Scientist wonder if underwater plumes to surface

Warning! Latest informati0n on the discovery of undersea plumes:

Excerpts from the Miami Herald:

Nick Shay, a physical oceanographer at the University of Miami Rosenstiel School of Marine and Atmospheric Science... is partnering with the National Oceanic and Atmospheric Administration... pinpointed yet more plumes drifting from 160 to nearly 500 feet deep. ...

Scientists believe temperature and salinity gradients could be trapping the oil as well as other possible factors, including the deep sea application of chemical dispersants, which break the oil into clouds of tiny droplets so diffused they might rise very slowly or even remain trapped by layers of warmer, heavier water overhead.

Shay speculated that plumes might take months to surface... "It doesn't surprise me we haven't seen any of these blobs pop to the surface in the loop current,'' he said. ... Shay's readings came south of the spill site, raising concerns that unseen oil could still make its way toward the Florida coast.

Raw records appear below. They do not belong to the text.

(** [signals::reset]: back to the default disposition; [ok] tells whether
    the system accepts the request. *)
Definition signals_reset (ok : bool) (signo : Z) : M unit :=
  emit (EvSigReset signo);;
  if ok then modify (fun w => set_sigactions (delete signo (sigactions w)) w)
  else throw (signals_system_error
                ("Failed to reset signal " +:+ format_int signo) EINVAL).

(** ** Scripted environment *)

(** What the environment does during one operation: the signals that
    arrive while it runs, and its answer. *)
Record reply (A : Type) : Type := Reply {
  signals : list Z;
  answer : A
}.

Arguments Reply {A} signals answer.
Arguments signals {A} r.
Arguments answer {A} r.

(** ** Paths and the file system *)

(** [fs::path] values are kept as the strings they wrap. *)
Definition path_join (dir leaf : string) : string := dir +:+ "/" +:+ leaf.

Definition is_absolute (p : string) : bool := String.prefix "/" p.

(** [d] is [dir] itself or lies below it. *)
Definition under (dir d : string) : bool :=
  String.eqb dir d || String.prefix (dir +:+ "/") d.

(** The part of a [mkdtemp] template before its six trailing X. *)
Fixpoint strip_template (template : string) : option string :=
  if String.eqb template "XXXXXX" then Some ""
  else
    match template with
    | EmptyString => None
    | String c rest => option_map (String c) (strip_template rest)
    end.

(** A suffix [mkdtemp] may take for the stem [stem]: six characters that
    name no existing entry. *)
Definition free_suffix (stem : string) (existing : gset string) (s : string)
  : bool :=
  (String.length s =? 6)%nat && bool_decide ((stem +:+ s) ∉ existing).

Inductive mkdtemp_answer : Type :=
| MkdtempNames (candidates : list string) (* suffixes tried, in order *)
| MkdtempFails (what : string).           (* permissions, disk full, ... *)

(** Modelled from the spec: [utils::fs::mkdtemp] (not part of this
    translation unit) atomically creates a directory with a random unique
    suffix in place of the template's trailing XXXXXX, and fails with a
    file-system error if creation is impossible.  As mkdtemp(3) does, it
    takes the first six-character suffix that names no existing entry. *)
Definition fs_mkdtemp (r : reply mkdtemp_answer) (template : string)
  : M string :=
  emit (EvMkdtemp template);;
  deliver_all (signals r);;
  match answer r with
  | MkdtempFails what => throw (fs_error what)
  | MkdtempNames candidates =>
      match strip_template template with
      | None => throw (fs_error ("Invalid template " +:+ template))
      | Some stem =>
          let* existing := get dirs in
          match List.find (free_suffix stem existing) candidates with
          | None =>
              throw (fs_error ("Cannot create a unique directory from " +:+
                               template))
          | Some s =>
              modify (fun w => set_dirs ({[stem +:+ s]} ∪ dirs w) w);;
              ret (stem +:+ s)
          end
      end
  end.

The discovery in the depths of the Gulf of Mexico was so unsettling University of South Florida marine scientists ran two tests this week just to make sure. Data from an array of instruments was conclusive: a team on board the USF research vessel Weatherbird II had discovered a vast new plume of oil...

The blob, more than 6 miles wide, is stretching inland toward the shallower waters off Alabama, where many fish and other species reproduce, said David Hollander, associate professor of chemical oceanography at USF.